#### Instructions to follow
Starting with the first line of the data that follows, transcribe every line verbatim until the line containing "name FilePending EmptyString" has been transcribed.

#### The input
(** The task of one file named by the bytes FF 2E 62 69 6E, as the link
    http://h/%ff.bin gives it, and the same task with EF BF BD in place
    of FF. *)
Definition odd_file (name : string) : FileItem :=
  mkFileItem "http://h/%ff.bin" name FilePending EmptyString 0 3 0 0 None None "h".

Definition odd_name : Task :=
  mkTask "a" "1" 0 "d" TaskPending
         [odd_file (String (ascii_of_N 255) ".bin")] 1 0 0 1 0 0.

Definition odd_name_read : Task :=
  mkTask "a" "1" 0 "d" TaskPending
         [odd_file (String.append GoJson.ufffd ".bin")] 1 0 0 1 0 0.

End StoreTerms.

(* ------------------------------------------------------------------ *)
(** ** Aggregates and derived status *)

Module StatusTerms.
Import Core AppM.

#[export] Instance FileState_eq_dec : EqDecision FileState.
Proof. solve_decision. Defined.

(** The number of files of a task in a state. *)
Definition count_state (st : FileState) (fs : list FileItem) : Z :=
  Z.of_nat (length (filter (fun f => State f = st) fs)).

Definition all_in (st : FileState) (t : Task) : Prop :=
  Forall (fun f => State f = st) (Files t).

Definition some_in (st : FileState) (t : Task) : Prop :=
  Exists (fun f => State f = st) (Files t).

(** Invariant 1: the aggregates are the census of the files. *)
Definition census_ok (t : Task) : Prop :=
  Total t = Z.of_nat (length (Files t)) /\
  Done t = count_state FileDone (Files t) /\
  Failed t = count_state FileFailed (Files t) /\
  Pending t = count_state FilePending (Files t) /\
  Running t = count_state FileRunning (Files t) /\
  Done t + Failed t + Pending t + Running t = Total t.

Definition partial_condition (t : Task) : Prop :=
  Done t > 0 /\ Failed t > 0 /\ Pending t = 0 /\ Running t = 0.

(** Invariant 2: the status is derived by the rule. *)
Definition status_ok (t : Task) : Prop :=
  (all_in FileDone t -> Status t = TaskComplete) /\
  (all_in FileFailed t -> Status t = TaskFailed) /\
  (some_in FileRunning t -> Status t = TaskRunning) /\
  (partial_condition t -> Status t = TaskPartial) /\
  (~ all_in FileDone t -> ~ all_in FileFailed t -> ~ some_in FileRunning t ->
   ~ partial_condition t -> Status t = TaskPending).

Section Reach.
Variable url_Parse : string -> option URLParts.

(** The tasks the coordinator can hold: built by [NewTask] and changed
    by the phases of the worker and by recovery. *)
Inductive reachable : Task -> Prop :=
| reach_new id now label destDir links maxAttempts t :
    NewTask url_Parse id now label destDir links maxAttempts = Ok t ->
    reachable t
| reach_start t i f now :
    reachable t -> reachable (start_phase t i f now)
| reach_complete t i f res now :
    reachable t -> reachable (completion_phase t i f res now)
| reach_retry t i f :
    reachable t -> reachable (retry_phase t i f)
| reach_recover t :
    reachable t -> reachable (recover_task t).
End Reach.

(** A parser for the witness: every link is "http://h/a.bin". *)
Definition parse_stub (link : string) : option URLParts :=
  Some (mkURL "http" "h" "/a.bin").

Definition task0 : Task :=
  RecomputeStatus
    (mkTask "id" "x" 0 "t1" TaskPending
       [mkFileItem "http://h/a.bin" "a.bin" FilePending EmptyString 0 3 0 0
                   None None "h"] 0 0 0 0 0 0).

Definition file0 : FileItem :=
  mkFileItem "http://h/a.bin" "a.bin" FilePending EmptyString 0 3 0 0 None None "h".

End StatusTerms.

(* ------------------------------------------------------------------ *)
(** ** Worlds, configurations and runs of the scenarios *)

Module Scenario.
Import Core Store Queue Sys AppM.

Definition conf3 : Config :=
  mkConfig "8080" "./data" "./downloads" 4 2 60000000000 3 20000000000.

Definition parse_fake (link : string) : option URLParts :=
  Some (mkURL "http" "fake" "/a.bin").

Definition jsonLen0 (t : Task) : Z := 300.

Definition in_order (m : gmap string Task) : list Task := (map_to_list m).*2.

(** A server that answers 404 to every request. *)
Definition not_found : World :=
  mkWorld (fun _ _ => plain (Response 404 0 None)) (fun n => Z.of_nat n).


(** A server that cannot be reached. *)
Definition unreachable : World :=
  mkWorld (fun _ _ => plain (TransportError "connection refused")) (fun n => Z.of_nat n).

(** A server that answers 500 to every request. *)
Definition failing : World :=
  mkWorld (fun _ _ => plain (Response 500 0 None)) (fun n => Z.of_nat n).

(** The application after POST /tasks with one link. *)
Definition submitted (world : World) (conf : Config) : result App :=
  match New in_order conf ∅ OpenWAL_fresh with
  | Err e => Err e
  | Ok a =>
      match NewTask parse_fake "20250929-101530-abcdef" 0 "x" "t1"
                    ["http://fake/a.bin"] (Retries conf) with
      | Err e => Err e
      | Ok t => Ok (AddTask jsonLen0 a (HttpApi.place (DownloadDir conf) t))
      end
  end.

Definition finished (world : World) (conf : Config) (fuel : nat) : result App :=
  match submitted world conf with
  | Err e => Err e
  | Ok a => Ok (run jsonLen0 parse_fake world fuel a)
  end.

End Scenario.

(* ------------------------------------------------------------------ *)
(** ** Calls of the fetcher *)

Module LoaderTerms.
Import Core Sys Loader Scenario.

Definition st0 : St := mkSt ∅ O [].

Definition once : Options := mkOptions 60000000000 1 2.
Definition thrice : Options := mkOptions 60000000000 3 2.

Definition run1 := Fetch parse_fake unreachable once "http://fake/a.bin" "downloads/t1/a.bin" st0.
Definition run3 := Fetch parse_fake unreachable thrice "http://fake/a.bin" "downloads/t1/a.bin" st0.

Definition run500 :=
  Fetch parse_fake failing once "http://fake/a.bin" "downloads/t1/a.bin" st0.

Definition is_remove (e : Event) : bool :=
  match e with
  | EvRemove _ => true
  | _ => false
  end.

End LoaderTerms.

(* ------------------------------------------------------------------ *)
(** ** The states of the worker on one job *)

Module WorkerTerms.
Import Core Store Queue Sys AppM.

Section Worker.
Variable jsonLen : Task -> Z.
Variable world : World.
Lemma iter_none t (l : list elem) :
  Forall (λ e, iter t e = []) l → List.concat (map (iter t) l) = [].
Proof. induction 1 as [|e l He _ IH]; [done|]. cbn. by rewrite He, IH. Qed.

(** No <body> under a <details>. *)
Lemma iter_body_details d : is_details d → iter "body" d = [].
Proof.
  destruct d as [tg a x cs].
  intros (Htag & _ & _ & au & hs & ms & us & Hcs & Hau & Hhs & Hms & Hus).
  cbn [tag attrib text children] in *. subst. rewrite iter_element. rewrite decide_False by done.
  cbn [app map List.concat]. rewrite (iter_user _ _ Hau) by done.
  rewrite !map_app, !concat_app. cbn [map List.concat app].
  rewrite iter_element, decide_False by done.
  rewrite !iter_none; [done|..].
  - eapply Forall_impl; [exact Hus|]. intros e He. by eapply iter_leaf.
  - eapply Forall_impl; [exact Hms|]. intros e He. by eapply iter_user.
  - eapply Forall_impl; [exact Hhs|]. intros e He. by eapply iter_leaf.
Qed.

(** The one <body> of a <tweet>. *)
Lemma iter_body_tweet x :
  is_tweet x → ∃ body details, children x = [body; details] ∧ iter "body" x = [body].
Proof.
  destruct x as [tg a tx cs].
  intros (Htag & _ & _ & body & details & Hcs & Hbody & Hdetails).
  cbn [tag attrib text children] in *. subst. exists body, details. split; [done|].
  rewrite iter_element, decide_False by done.
  cbn [app map List.concat]. rewrite (iter_body_details _ Hdetails).
  destruct body as [tb ab xb cb]. destruct Hbody as (Htb & _ & Hcb).
  cbn [tag attrib text children] in *. subst. rewrite iter_element, decide_True by done. done.
Qed.

(** The text of the <body> is the effective text of the record. *)
Lemma tweet_element_body r x :
  tweet_element r = Ok x →
  ∃ v body details,
    tweet_text r = Ok v ∧ children x = [body; details]
    ∧ set_text (new_element "body") v = Ok body.
Proof.
  intros Hx.
  destruct (tweet_element_ok _ _ Hx)
    as (e0 & tr & author & body & details & _ & _ & _ & _ & Hch & Htr & _ & Hsel).
  unfold tweet_text. rewrite Htr. cbn [mbind res_bind].
  destruct (truthy tr).
  - destruct Hsel as (ext & ft & ents & Hext & Hft & _ & Hb & _).
    exists ft, body, details. rewrite Hext. cbn [mbind res_bind]. by rewrite Hft.
  - destruct Hsel as (txt & ents & Htxt & _ & Hb & _).
    exists txt, body, details. by rewrite Htxt.
Qed.
(** * Smart Expense Analyzer: the text-to-record extraction pipeline

    A shallow embedding of [backend/process_document.py] and the properties
    its specification states about it, and of [backend/upload_api.py], the
    handler that puts the documents under the keys the processor reads.

    Conventions of the embedding.
    - A Python [str] is a list of characters ([text]).  Characters are the
      code points U+0000..U+00FF; on that range [\s], [\d], [str.lower],
      [str.strip] and [re.IGNORECASE] are written out as CPython defines
      them.
    - A regular expression of the source is a term of [regex], run by a
      backtracking matcher with Python's priorities (leftmost start, greedy
      repetition, alternatives left to right).
    - [datetime.strptime] is the matcher on the expressions [_strptime]
      gives the directives, then the calendar check of the [datetime]
      constructor; [strftime] prints as glibc does, the C library of the
      [python3.9] Lambda runtime the repository deploys to.
    - A [Decimal] is its sign, coefficient and exponent; a Python value is
      a term of [pyval].
    - Exceptions are values of [exn], carried by the result type [res].
    - Clock reads, random identifiers and the AWS collaborators are explicit
      inputs, and so are [json.loads] and [base64.b64decode] in the upload
      handler.  [print] calls are left out. *)

From Stdlib Require Import Ascii String.
From Stdlib Require Import List ZArith NArith Arith Lia Bool.
From Stdlib Require Import Floats.SpecFloat.
Import ListNotations.

Local Open Scope char_scope.
Local Open Scope nat_scope.
Local Open Scope list_scope.

(* ------------------------------------------------------------------ *)
(** ** Characters and strings *)

Definition text := list ascii.
(** * goimage: the image ingestion core (backend/internal/service)

    A shallow embedding of the Go service layer: the MIME sniffer, the
    image processor, the JSON-file metadata store and the orchestrating
    image service, together with the handler's error classification.

    State is passed explicitly.  Everything the service touches outside its
    own memory (the file system holding metadata.json, the storage backend,
    the clock, the identifier source) lives in a [World]; every call that
    reaches the outside appends an [Event] to the world's trace, in program
    order. *)

From stdpp Require Import base option gmap strings list sorting pretty.
From Stdlib Require Import ZArith Lia Ascii.

Local Open Scope Z_scope.

(** ** Go values *)

Module Go.

(** [[]byte] *)
Abbreviation bytes := (list Byte.byte).

#[global] Instance byte_eq_dec : EqDecision Byte.byte := Byte.byte_eq_dec.

(** [[]byte("...")]: the bytes of a string literal. *)
Definition bytes_of (s : string) : bytes := String.list_byte_of_string s.

(** Errno values package os reports through [*fs.PathError]. *)
Inductive Errno := ENOENT | EACCES | EISDIR | EIO | ENOSPC | EROFS.

#[global] Instance Errno_eq_dec : EqDecision Errno.
Proof. solve_decision. Defined.

Definition Errno_Error (e : Errno) : string :=
  match e with
  | ENOENT => "no such file or directory"
  | EACCES => "permission denied"
  | EISDIR => "is a directory"
  | EIO => "input/output error"
  | ENOSPC => "no space left on device"
  | EROFS => "read-only file system"
  end.

(** The [error] values that flow through the service.  The dynamic type of
    a Go error is the constructor; [fmt.Errorf] yields [errorString]
    without the [%w] verb and [wrapError] with it. *)
Inductive error : Type :=
| errorString (s : string)
| wrapError (msg : string) (err : error)
| PathError (Op Path : string) (Err : Errno)
| SyntaxError (msg : string)
| LibError (pkg msg : string).

(** The [Error() string] method. *)
Definition Error (e : error) : string :=
  match e with
  | errorString s => s
  | wrapError msg _ => msg
  | PathError op path err => op +:+ " " +:+ path +:+ ": " +:+ Errno_Error err
  | SyntaxError msg => msg
  | LibError _ msg => msg
  end.

(** [fmt.Errorf(prefix + "%s", arg)] *)
Definition fmt_Errorf_s (prefix arg : string) : error :=
  errorString (prefix +:+ arg).

(** [fmt.Errorf(prefix + "%w", err)] *)
Definition fmt_Errorf_w (prefix : string) (err : error) : error :=
  wrapError (prefix +:+ Error err) err.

#### Your response
(** The task of one file named by the bytes FF 2E 62 69 6E, as the link
    http://h/%ff.bin gives it, and the same task with EF BF BD in place
    of FF. *)
Definition odd_file (name : string) : FileItem :=
  mkFileItem "http://h/%ff.bin" name FilePending EmptyString 0 3 0 0 None None "h".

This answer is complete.